The DTLN model was handed in to the deep noise suppression challenge (DNS-Challenge) and the paper was presented at Interspeech 2020.
This approach combines a short-time Fourier transform (STFT) and a learned analysis and synthesis basis in a stacked-network approach with less than one million parameters. The model was trained on 500h of noisy speech provided by the challenge organizers. The network is capable of real-time processing (one frame in, one frame out) and reaches competitive results. Combining these two types of signal transformations enables the DTLN to robustly extract information from magnitude spectra and incorporate phase information from the learned feature basis. The method shows state-of-the-art performance and outperforms the DNS-Challenge baseline by 0.24 points absolute in terms of the mean opinion score (MOS).

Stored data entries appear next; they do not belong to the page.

(* ===== verification/Keyboard.v ===== *)
(** * Text boxes, multi-tap keys and inputs of words

    [ui/component/text/common.rs] and
    [ui/model_tt/component/keyboard/common.rs]. *)
From S2P Require Import Prelude Time StrUtil Geometry Component.
Local Open Scope Z_scope.

(** ** Text boxes *)

(* src: ui/component/text/common.rs 6-13 (TextEdit) *)
Inductive TextEdit := ReplaceLast (ch : list Z) | Append (ch : list Z).

(* src: ui/component/text/common.rs 15-20 (TextBox) *)
Record TextBox := mkTextBox { content : ShortString }.

(* src: ui/component/text/common.rs 24-28 (TextBox::new) *)
Definition textbox_new (text : list Z) : ui TextBox := mkTextBox <$> or_panic (push_str [] text).

(* src: ui/component/text/common.rs 31-33 (TextBox::empty) *)
Definition textbox_empty : TextBox := mkTextBox [].

(* src: ui/component/text/common.rs 43-45 (TextBox::is_empty) *)
Definition textbox_is_empty (self : TextBox) : bool := bool_decide (content self = []).

(** What does not fit is dropped in a release build. *)
Definition push_or_drop (s text : ShortString) : ShortString := default s (push_str s text).

(* src: ui/component/text/common.rs 48-53 (TextBox::delete_last) *)
Definition delete_last (self : TextBox) (ctx : EventCtx) : TextBox * EventCtx :=
  let '(popped, s) := pop (content self) in
  (mkTextBox s, match popped with Some _ => request_paint ctx | None => ctx end).

(* src: ui/component/text/common.rs 57-66 (TextBox::replace_last) *)
Definition replace_last (self : TextBox) (ctx : EventCtx) (ch : list Z) : TextBox * EventCtx :=
  let '(previous, s) := pop (content self) in
  (mkTextBox (push_or_drop s ch), if bool_decide (previous ≠ Some ch) then request_paint ctx else ctx).

(* src: ui/component/text/common.rs 69-72 (TextBox::append) *)
Definition append (self : TextBox) (ctx : EventCtx) (ch : list Z) : TextBox * EventCtx :=
  (mkTextBox (push_or_drop (content self) ch), request_paint ctx).

(* src: ui/component/text/common.rs 75-80 (TextBox::append_slice) *)
Definition append_slice (self : TextBox) (ctx : EventCtx) (slice : list Z) : TextBox * EventCtx :=
  (mkTextBox (push_or_drop (content self) slice), request_paint ctx).

(* src: ui/component/text/common.rs 83-91 (TextBox::replace) *)
Definition replace (self : TextBox) (ctx : EventCtx) (text : list Z) : TextBox * EventCtx :=
  if bool_decide (content self ≠ text) then (mkTextBox (push_or_drop [] text), request_paint ctx) else (self, ctx).

(* src: ui/component/text/common.rs 94-96 (TextBox::clear) *)
Definition clear (self : TextBox) (ctx : EventCtx) : TextBox * EventCtx := replace self ctx [].

(* src: ui/component/text/common.rs 99-104 (TextBox::apply) *)
Definition apply_edit (self : TextBox) (ctx : EventCtx) (edit : TextEdit) : TextBox * EventCtx :=
  match edit with ReplaceLast ch => replace_last self ctx ch | Append ch => append self ctx ch end.

(** ** Multi-tap keys: the same key again goes through its characters *)

(* src: ui/model_tt/component/keyboard/common.rs 20-28 (Pending) *)
Record Pending := mkPending { pkey : Z; press : Z; ptimer : TimerToken }.

(* src: ui/model_tt/component/keyboard/common.rs 12-18 (MultiTapKeyboard) *)
Record MultiTapKeyboard := mkMultiTap { timeout : Duration; pending : option Pending }.

(* src: ui/model_tt/component/keyboard/common.rs 32-37 (MultiTapKeyboard::new) *)
Definition multi_tap_new : MultiTapKeyboard := mkMultiTap (from_secs 1) None.

(* src: ui/model_tt/component/keyboard/common.rs 40-42 (MultiTapKeyboard::pending_key) *)
Definition pending_key (self : MultiTapKeyboard) : option Z := pkey <$> pending self.

(* src: ui/model_tt/component/keyboard/common.rs 45-47 (MultiTapKeyboard::pending_press) *)
Definition pending_press (self : MultiTapKeyboard) : option Z := press <$> pending self.

(* src: ui/model_tt/component/keyboard/common.rs 50-52 (MultiTapKeyboard::pending_timer) *)
Definition pending_timer (self : MultiTapKeyboard) : option TimerToken := ptimer <$> pending self.

(* src: ui/model_tt/component/keyboard/common.rs 56-58 (MultiTapKeyboard::is_timeout_event) *)
Definition is_timeout_event (self : MultiTapKeyboard) (ev : Event) : bool :=
  match ev, pending_timer self with Timer t, Some pt => pt =? t | _, _ => false end.

(* src: ui/model_tt/component/keyboard/common.rs 63-68 (MultiTapKeyboard::clear_pending_state) *)
Definition clear_pending_state (self : MultiTapKeyboard) (ctx : EventCtx) : MultiTapKeyboard * EventCtx :=
  match pending self with
  | Some _ => (mkMultiTap (timeout self) None, request_paint ctx)
  | None => (self, ctx)
  end.

(** [key_text.chars().cycle().nth(n)]. *)
Definition cycle_nth (key_text : list Z) (n : Z) : option (list Z) :=
  let cs := chars key_text in getZ cs (n `mod` len cs).

(* src: ui/model_tt/component/keyboard/common.rs 76-115 (MultiTapKeyboard::click_key) *)
Definition click_key (self : MultiTapKeyboard) (ctx : EventCtx) (key : Z) (key_text : list Z)
  : ui (MultiTapKeyboard * EventCtx * TextEdit) :=
  let '(is_pending, press_) :=
    match pending self with
    | Some p => if pkey p =? key then (true, wrapu usize_bits (press p + 1)) else (false, 0)
    | None => (false, 0)
    end in
  let '(pending_, ctx) :=
    if 1 <? len key_text then
      let '(token, ctx) := request_timer ctx (timeout self) in
      (Some (mkPending key press_ token), ctx)
    else (None, ctx) in
  if bool_decide (key_text = []) then Panic
  else
    ch ← or_panic (cycle_nth key_text press_);
    Ok (mkMultiTap (timeout self) pending_, ctx, if is_pending then ReplaceLast ch else Append ch).

(** ** The interface of an input of words

    [MnemonicInput] of [ui/model_tt/component/keyboard/mnemonic.rs], which the
    inputs of BIP-39 and SLIP-39 words implement. *)
(* src: ui/model_tt/component/keyboard/mnemonic.rs 14-14 (MNEMONIC_KEY_COUNT) *)
Definition MNEMONIC_KEY_COUNT : Z := 9.

(* src: ui/model_tt/component/keyboard/mnemonic.rs 221-225 (MnemonicInputMsg) *)
Inductive MnemonicInputMsg := Confirmed | Completed | TimedOut.

#[export] Instance mnemonic_input_msg_eq_dec : EqDecision MnemonicInputMsg.
Proof. solve_decision. Defined.

(* src: ui/model_tt/component/keyboard/mnemonic.rs 211-219 (MnemonicInput) *)
Class MnemonicInput (T : Type) := {
  input_component :: Component T MnemonicInputMsg;
  keys_of : list (list Z);
  can_key_press_lead_to_a_valid_word : T → Z → ui bool;
  on_key_click : T → EventCtx → Z → ui (T * EventCtx);
  on_backspace_click : T → EventCtx → ui (T * EventCtx);
  on_backspace_long_press : T → EventCtx → ui (T * EventCtx);
  is_empty : T → bool;
  mnemonic : T → option (list Z)
}.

For more information see the paper. The results of the DNS-Challenge are published here. We reached a competitive 8th place out of 17 teams in the real time track.

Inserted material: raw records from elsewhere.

(* ===== verification/MnemonicKeyboard.v ===== *)
(** * The keyboard around an input of words

    [ui/model_tt/component/keyboard/mnemonic.rs]. *)
From S2P Require Import Prelude Time StrUtil Geometry Words Wordlist Component Theme Button Keyboard.
From S2P Require Import Fonts TextLayout Keyboard.
Local Open Scope Z_scope.

(* src: ui/model_tt/component/keyboard/mnemonic.rs 16-19 (MnemonicKeyboardMsg) *)
Inductive MnemonicKeyboardMsg := KConfirmed | Previous.

(* src: ui/model_tt/component/keyboard/mnemonic.rs 21-34 (MnemonicKeyboard) *)
Record MnemonicKeyboard (T : Type) := mkKeyboard {
  prompt : Child (Maybe Label);
  back : Child (Maybe Button);
  input : Child (Maybe T);
  keys : list (Child Button);
  swipe : Swipe;
  can_go_back : bool
}.
Arguments mkKeyboard {T} prompt back input keys swipe can_go_back.
Arguments prompt {T} m.
Arguments back {T} m.
Arguments input {T} m.
Arguments keys {T} m.
Arguments swipe {T} m.
Arguments can_go_back {T} m.

Section Keyboard.
Context `{MnemonicInput T} `{FontDriver} `{DisplayConstants} `{Icons}.

(* src: ui/model_tt/component/keyboard/mnemonic.rs 40-68 (MnemonicKeyboard::new) *)
Definition keyboard_new (input : T) (prompt_text : list Z) (can_go_back : bool) : MnemonicKeyboard T :=
  let prompt_visible := is_empty input in
  mkKeyboard
    (child_new (maybe_new BG (centered prompt_text label_keyboard_prompt) prompt_visible))
    (child_new (maybe_new BG
       (with_long_press (styled (with_icon_blend IMAGE_BG_BACK_BTN_TALL ICON_BACK (mkOffset 30 17)) button_reset)
          ERASE_HOLD_DURATION) (negb prompt_visible)))
    (child_new (maybe_new BG input (negb prompt_visible)))
    ((λ t, child_new (styled (with_text t) button_pin)) <$> keys_of)
    (allow_swipe_right swipe_new) can_go_back.

(** The keys from number [i] on, each enabled or disabled. *)
Fixpoint toggle_loop (input : T) (i : Z) (keys : list (Child Button)) (ctx : EventCtx) : ui (list (Child Button) * EventCtx) :=
  match keys with
  | [] => Ok ([], ctx)
  | btn :: keys =>
    enabled ← can_key_press_lead_to_a_valid_word input i;
    '(btn, ctx) ← mutate_ btn ctx (λ ctx b, enable_if b ctx enabled);
    '(keys, ctx) ← toggle_loop input (i + 1) keys ctx;
    Ok (btn :: keys, ctx)
  end.

(* src: ui/model_tt/component/keyboard/mnemonic.rs 75-86 (MnemonicKeyboard::toggle_key_buttons) *)
Definition toggle_key_buttons (self : MnemonicKeyboard T) (ctx : EventCtx) : ui (MnemonicKeyboard T * EventCtx) :=
  '(keys, ctx) ← toggle_loop (inside (input self)) 0 (keys self) ctx;
  Ok (mkKeyboard (prompt self) (back self) (input self) keys (swipe self) (can_go_back self), ctx).

(* src: ui/model_tt/component/keyboard/mnemonic.rs 88-98 (MnemonicKeyboard::toggle_prompt_or_input) *)
Definition toggle_prompt_or_input (self : MnemonicKeyboard T) (ctx : EventCtx) : ui (MnemonicKeyboard T * EventCtx) :=
  let prompt_visible := is_empty (inside (input self)) in
  '(prompt, ctx, _) ← mutate (prompt self) ctx (λ ctx p, show_if p ctx prompt_visible);
  '(input, ctx, _) ← mutate (input self) ctx (λ ctx i, show_if i ctx (negb prompt_visible));
  '(back, ctx, _) ← mutate (back self) ctx (λ ctx b, show_if b ctx (negb prompt_visible));
  Ok (mkKeyboard prompt back input (keys self) (swipe self) (can_go_back self), ctx).

(* src: ui/model_tt/component/keyboard/mnemonic.rs 70-73 (MnemonicKeyboard::on_input_change) *)
Definition on_input_change (self : MnemonicKeyboard T) (ctx : EventCtx) : ui (MnemonicKeyboard T * EventCtx) :=
  '(self, ctx) ← toggle_key_buttons self ctx;
  toggle_prompt_or_input self ctx.

(* src: ui/model_tt/component/keyboard/mnemonic.rs 100-102 (MnemonicKeyboard::mnemonic) *)
Definition keyboard_mnemonic (self : MnemonicKeyboard T) : option (list Z) := mnemonic (inside (input self)).

(** A method of the input behind its wrappers, then the update of the keyboard. *)
Definition edit_input (self : MnemonicKeyboard T) (ctx : EventCtx) (f : T → EventCtx → ui (T * EventCtx))
  : ui (MnemonicKeyboard T * EventCtx * option MnemonicKeyboardMsg) :=
  '(i, ctx, _) ← mutate (input self) ctx (λ ctx i, with_inner i (λ c, '(c, ctx) ← f c ctx; Ok (c, ctx, tt)));
  '(self, ctx) ← on_input_change (mkKeyboard (prompt self) (back self) i (keys self) (swipe self) (can_go_back self)) ctx;
  Ok (self, ctx, None).

(** The event is offered to the keys in order, up to the first that is
    clicked; the result has its number. *)
Fixpoint keys_event (i : Z) (keys : list (Child Button)) (ctx : EventCtx) (ev : Event)
  : ui (list (Child Button) * EventCtx * option Z) :=
  match keys with
  | [] => Ok ([], ctx, None)
  | btn :: keys =>
    '(btn, ctx, msg) ← event btn ctx ev;
    match msg with
    | Some Clicked => Ok (btn :: keys, ctx, Some i)
    | _ => '(keys, ctx, clicked) ← keys_event (i + 1) keys ctx ev; Ok (btn :: keys, ctx, clicked)
    end
  end.

(* src: ui/model_tt/component/keyboard/mnemonic.rs 133-178 (MnemonicKeyboard::event) *)
Definition keyboard_event (self : MnemonicKeyboard T) (ctx : EventCtx) (ev : Event)
  : ui (MnemonicKeyboard T * EventCtx * option MnemonicKeyboardMsg) :=
  let '(swipe, direction) := if can_go_back self then swipe_event (swipe self) ev else (swipe self, None) in
  let self := mkKeyboard (prompt self) (back self) (input self) (keys self) swipe (can_go_back self) in
  if bool_decide (direction = Some SwipeRight) then Ok (self, ctx, Some Previous)
  else
    '(i, ctx, msg) ← event (input self) ctx ev;
    let self := mkKeyboard (prompt self) (back self) i (keys self) swipe (can_go_back self) in
    match msg with
    | Some Confirmed => Ok (self, ctx, Some KConfirmed)
    | Some _ => '(self, ctx) ← on_input_change self ctx; Ok (self, ctx, None)
    | None =>
      '(b, ctx, msg) ← event (back self) ctx ev;
      let self := mkKeyboard (prompt self) b (input self) (keys self) swipe (can_go_back self) in
      match msg with
      | Some Clicked => edit_input self ctx on_backspace_click
      | Some LongPressed => edit_input self ctx on_backspace_long_press
      | _ =>
        '(ks, ctx, clicked) ← keys_event 0 (keys self) ctx ev;
        let self := mkKeyboard (prompt self) (back self) (input self) ks swipe (can_go_back self) in
        match clicked with
        | Some key => edit_input self ctx (λ c ctx, on_key_click c ctx key)
        | None => Ok (self, ctx, None)
        end
      end
    end.

(** The keys are placed in the grid from its second row on. *)
Fixpoint place_keys (grid : Grid) (i : Z) (keys : list (Child Button)) : ui (list (Child Button)) :=
  match keys with
  | [] => Ok []
  | btn :: keys =>
    area ← cell grid (i + cols grid);
    '(btn, _) ← place btn area;
    keys ← place_keys grid (i + 1) keys;
    Ok (btn :: keys)
  end.

(* src: ui/model_tt/component/keyboard/mnemonic.rs 111-131 (MnemonicKeyboard::place) *)
Definition keyboard_place (self : MnemonicKeyboard T) (bounds : Rect) : ui (MnemonicKeyboard T * Rect) :=
  let '(_, bounds) :=
    split_bottom (inset bounds borders) (i16 (4 * MNEMONIC_BUTTON_HEIGHT + 3 * KEYBOARD_SPACING)) in
  let grid := grid_with_spacing (grid_new bounds 4 3) KEYBOARD_SPACING in
  back_area ← row_col grid 0 0;
  right ← row_col grid 0 1;
  corner ← row_col grid 0 3;
  let input_area := rect_union right corner in
  let prompt_center := rect_center (rect_union back_area corner) in
  let prompt_size := max_size (inside (prompt self)) in
  let prompt_area := rect_snap prompt_center prompt_size (Center, Center) in
  '(swipe, _) ← place (swipe self) bounds;
  '(prompt, _) ← place (prompt self) prompt_area;
  '(back, _) ← place (back self) back_area;
  '(input, _) ← place (input self) input_area;
  keys ← place_keys grid 0 (keys self);
  Ok (mkKeyboard prompt back input keys swipe (can_go_back self), bounds).
End Keyboard.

For baseline usage and to reproduce the processing used for the paper run:
$ python run_evaluation.py -i in/folder/with/wav -o target/folder/processed/files -m ./pretrained_model/model.h5
The pretrained DTLN-aec (the DTLN applied to acoustic echo cancellation) can be found in the DTLN-aec repository.
Author: Nils L. Westhausen (Communication Acoustics , Carl von Ossietzky University, Oldenburg, Germany)
This code is licensed under the terms of the MIT license.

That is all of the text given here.